* [Problem details]: The answer should be each line from the entries below that has the word "object" in it.

* [Given entries]:
- Opening Delimiter -

(** The export of one comunicado, from the lookup of the rendered document
    to [pdf.save]. *)
Definition exportComunicadoPDF (fuel : nat) (dom : page_dom) (codigo : option string)
    : option result :=
  if negb (jsPDF_loaded dom) then
    Some (threw "jsPDF no se pudo cargar correctamente"%string)
  else
    match documentoElement dom with
    | None => Some (threw "No se pudo encontrar o renderizar el elemento del documento"%string)
    | Some d =>
        if negb (rendered d) then
          Some (threw "No se pudo encontrar o renderizar el elemento del documento"%string)
        else
          match documentoWrapper d with
          | None => Some (threw "No se encontró el wrapper del documento"%string)
          | Some wr =>
              let '(m, s) := measure wr in
              match page_loop wr m fuel 1 s with
              | None => None
              | Some s =>
                  Some {| res_outcome :=
                            Saved ("Comunicado-" ++ codigo_or_default codigo ++ ".pdf")%string
                                  (pages (doc s));
                          res_rasterized := rasterized s;
                          res_slices := slices s |}
              end
          end
    end.

End WithPage.

End ExportPdf.

(** ** Batch export: [ExportSystem.exportComunicadosPDF] and its caller *)

Module Batch.

Local Open Scope string_scope.

(** What the code of the batch path can throw. *)
Inductive exn : Type :=
| TypeError (message : string)
| Error (message : string).
(** * Resource pool and circuit breaker: a shallow embedding

    This development embeds two classes of the repository,

    - [services/shared/lib/circuitBreaker.mjs] (module [Breaker]) and
    - [services/shared/lib/browserPool.mjs]    (module [Pool]),

    and states the properties of the specification over them. The code
    comes first ([Breaker], [JsMap], [Pool]), then the predicates and the
    sample runs the statements use ([BreakerSpec], [PoolSpec]), then the
    proofs ([BreakerFacts], [PoolFacts]).

    Around the two classes it embeds what they rest on and what calls
    them: the rest of the breaker ([BreakerMore]: the middleware, the
    metrics report), the retry loop of the MyDorway bot over the breaker
    ([Retry], from [services/uitax-bot/index.mjs]), the logger both
    classes write to ([Logger], from [services/shared/lib/logger.mjs]) and
    the metrics report of the pool ([PoolMore]); with their vocabulary
    ([BreakerMoreSpec], [PoolMoreSpec], [RetrySpec], [LoggerSpec]) and
    their properties ([BreakerMoreFacts], [PoolMoreFacts], [RetryFacts],
    [LoggerFacts]).

    Conventions shared by the modules.

    - JavaScript numbers that hold counters and millisecond clock readings
      are integers in the code paths embedded here and are modelled by [Z].
    - [Date.now()] is an input: every synchronous block of the source
      receives the clock reading it observes as an argument.
    - An [async] method is cut at the [await]s that matter: the code between
      two awaits runs without interruption (one JavaScript job), so it is one
      function on the object's state; a whole call is the composition of its
      segments.
    - What the outside does (the guarded operation, the browser driver) is not
      code of the repository; its answers are arguments of the segments.
    - In [Breaker] and [Pool], logging and [EventEmitter.emit] produce output
      only and are left out; listeners are assumed not to call back into the
      emitting object. *)

From Stdlib Require Import ZArith Lia Bool.
From stdpp Require Import base option list gmap strings.

(* ===================================================================== *)
(** * The circuit breaker                                                 *)
(* ===================================================================== *)

Module Breaker.

Local Open Scope Z_scope.

(** [const State = { CLOSED, OPEN, HALF_OPEN }] *)
Inductive State : Type := CLOSED | OPEN | HALF_OPEN.

#[global] Instance State_eq_dec : EqDecision State.
Proof. solve_decision. Defined.

(** [this.config]; every field is a number. *)
Record Config : Type := mkConfig {
  threshold : Z;
  timeout : Z;
  resetTimeout : Z;
  volumeThreshold : Z;
  errorThresholdPercentage : Z;
  rollingWindowSize : Z;
  sleepWindow : Z
}.

(** The [options] argument of the constructor: a key is present or not. *)
Record Options : Type := mkOptions {
  opt_threshold : option Z;
  opt_timeout : option Z;
  opt_resetTimeout : option Z;
  opt_volumeThreshold : option Z;
  opt_errorThresholdPercentage : option Z;
  opt_rollingWindowSize : option Z;
  opt_sleepWindow : option Z
}.

Definition no_options : Options :=
  mkOptions None None None None None None None.

(** [{ threshold: options.threshold || 5, ..., ...options }]: the spread at
    the end writes every present key again, so a present key wins whatever
    its value and the [||] default only serves an absent key. *)
Definition config_of_options (o : Options) : Config :=
  {| threshold := default 5 (opt_threshold o);
     timeout := default 60000 (opt_timeout o);
     resetTimeout := default 30000 (opt_resetTimeout o);
     volumeThreshold := default 10 (opt_volumeThreshold o);
     errorThresholdPercentage := default 50 (opt_errorThresholdPercentage o);
     rollingWindowSize := default 10000 (opt_rollingWindowSize o);
     sleepWindow := default 5000 (opt_sleepWindow o) |}.

(** An entry of [this.requestWindow]. *)
Record Request : Type := mkRequest {
  timestamp : Z;
  success : bool
}.

(** An entry of [this.metrics.stateChanges]. *)
Record StateChange : Type := mkStateChange {
  change_from : State;
  change_to : State;
  change_at : Z
}.

(** [this.metrics] *)
Record Metrics : Type := mkMetrics {
  totalRequests : Z;
  successfulRequests : Z;
  failedRequests : Z;
  rejectedRequests : Z;
  timeouts : Z;
  stateChanges : list StateChange
}.

(** The fields of a [CircuitBreaker] object. [nextAttempt] and
    [lastFailureTime] are [null] or a number. *)
Record Breaker : Type := mkBreaker {
  name : string;
  config : Config;
  state : State;
  failures : Z;
  successes : Z;
  lastFailureTime : option Z;
  nextAttempt : option Z;
  requestCount : Z;
  requestWindow : list Request;
  windowStartTime : Z;
  metrics : Metrics
}.

(** [constructor(name, options)] at clock reading [now]. *)
Definition new (nm : string) (o : Options) (now : Z) : Breaker :=
  {| name := nm;
     config := config_of_options o;
     state := CLOSED;
     failures := 0;
     successes := 0;
     lastFailureTime := None;
     nextAttempt := None;
     requestCount := 0;
     requestWindow := [];
     windowStartTime := now;
     metrics := mkMetrics 0 0 0 0 0 [] |}.

(** ** Field updates *)

Definition set_state (s : State) (b : Breaker) : Breaker :=
  mkBreaker (name b) (config b) s (failures b) (successes b)
    (lastFailureTime b) (nextAttempt b) (requestCount b) (requestWindow b)
    (windowStartTime b) (metrics b).

Definition set_failures (n : Z) (b : Breaker) : Breaker :=
  mkBreaker (name b) (config b) (state b) n (successes b)
    (lastFailureTime b) (nextAttempt b) (requestCount b) (requestWindow b)
    (windowStartTime b) (metrics b).

Definition set_successes (n : Z) (b : Breaker) : Breaker :=
  mkBreaker (name b) (config b) (state b) (failures b) n
    (lastFailureTime b) (nextAttempt b) (requestCount b) (requestWindow b)
    (windowStartTime b) (metrics b).

Definition set_lastFailureTime (t : option Z) (b : Breaker) : Breaker :=
  mkBreaker (name b) (config b) (state b) (failures b) (successes b)
    t (nextAttempt b) (requestCount b) (requestWindow b)
    (windowStartTime b) (metrics b).

Definition set_nextAttempt (t : option Z) (b : Breaker) : Breaker :=
  mkBreaker (name b) (config b) (state b) (failures b) (successes b)
    (lastFailureTime b) t (requestCount b) (requestWindow b)
    (windowStartTime b) (metrics b).

Definition set_requestWindow (w : list Request) (b : Breaker) : Breaker :=
  mkBreaker (name b) (config b) (state b) (failures b) (successes b)
    (lastFailureTime b) (nextAttempt b) (requestCount b) w
    (windowStartTime b) (metrics b).

Definition set_windowStartTime (t : Z) (b : Breaker) : Breaker :=
  mkBreaker (name b) (config b) (state b) (failures b) (successes b)
    (lastFailureTime b) (nextAttempt b) (requestCount b) (requestWindow b)
    t (metrics b).

Definition set_metrics (m : Metrics) (b : Breaker) : Breaker :=
  mkBreaker (name b) (config b) (state b) (failures b) (successes b)
    (lastFailureTime b) (nextAttempt b) (requestCount b) (requestWindow b)
    (windowStartTime b) m.

Definition incr_totalRequests (m : Metrics) : Metrics :=
  mkMetrics (totalRequests m + 1) (successfulRequests m) (failedRequests m)
    (rejectedRequests m) (timeouts m) (stateChanges m).

Definition incr_successfulRequests (m : Metrics) : Metrics :=
  mkMetrics (totalRequests m) (successfulRequests m + 1) (failedRequests m)
    (rejectedRequests m) (timeouts m) (stateChanges m).

Definition incr_failedRequests (m : Metrics) : Metrics :=
  mkMetrics (totalRequests m) (successfulRequests m) (failedRequests m + 1)
    (rejectedRequests m) (timeouts m) (stateChanges m).

Definition incr_rejectedRequests (m : Metrics) : Metrics :=
  mkMetrics (totalRequests m) (successfulRequests m) (failedRequests m)
    (rejectedRequests m + 1) (timeouts m) (stateChanges m).

Definition incr_timeouts (m : Metrics) : Metrics :=
  mkMetrics (totalRequests m) (successfulRequests m) (failedRequests m)
    (rejectedRequests m) (timeouts m + 1) (stateChanges m).

Definition push_stateChange (c : StateChange) (m : Metrics) : Metrics :=
  mkMetrics (totalRequests m) (successfulRequests m) (failedRequests m)
    (rejectedRequests m) (timeouts m) (stateChanges m ++ [c]).

(** [null] used as a number is [0]: [Date.now() >= this.nextAttempt]. *)
Definition to_number (t : option Z) : Z := default 0 t.

Section Operations.

(** [(errorCount / recentRequests.length) * 100 >=
     this.config.errorThresholdPercentage] is computed in double precision
    (and is [NaN >= p], false, on an empty window). The comparison is a
    parameter: [float_pct_ge errorCount total p]. *)
Variable float_pct_ge : nat -> nat -> Z -> bool.

(** The predicate of both [filter] calls on the window:
    [now - r.timestamp <= this.config.rollingWindowSize]. *)
Definition in_window (c : Config) (now : Z) (r : Request) : bool :=
  now - timestamp r <=? rollingWindowSize c.

(** [recordRequest(success)] *)
Definition recordRequest (now : Z) (ok : bool) (b : Breaker) : Breaker :=
  set_requestWindow
    (List.filter (in_window (config b) now)
       (requestWindow b ++ [mkRequest now ok])) b.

- Closing Delimiter -

* [Response area]:
      function on the object's state; a whole call is the composition of its
      emitting object. *)
(** The fields of a [CircuitBreaker] object. [nextAttempt] and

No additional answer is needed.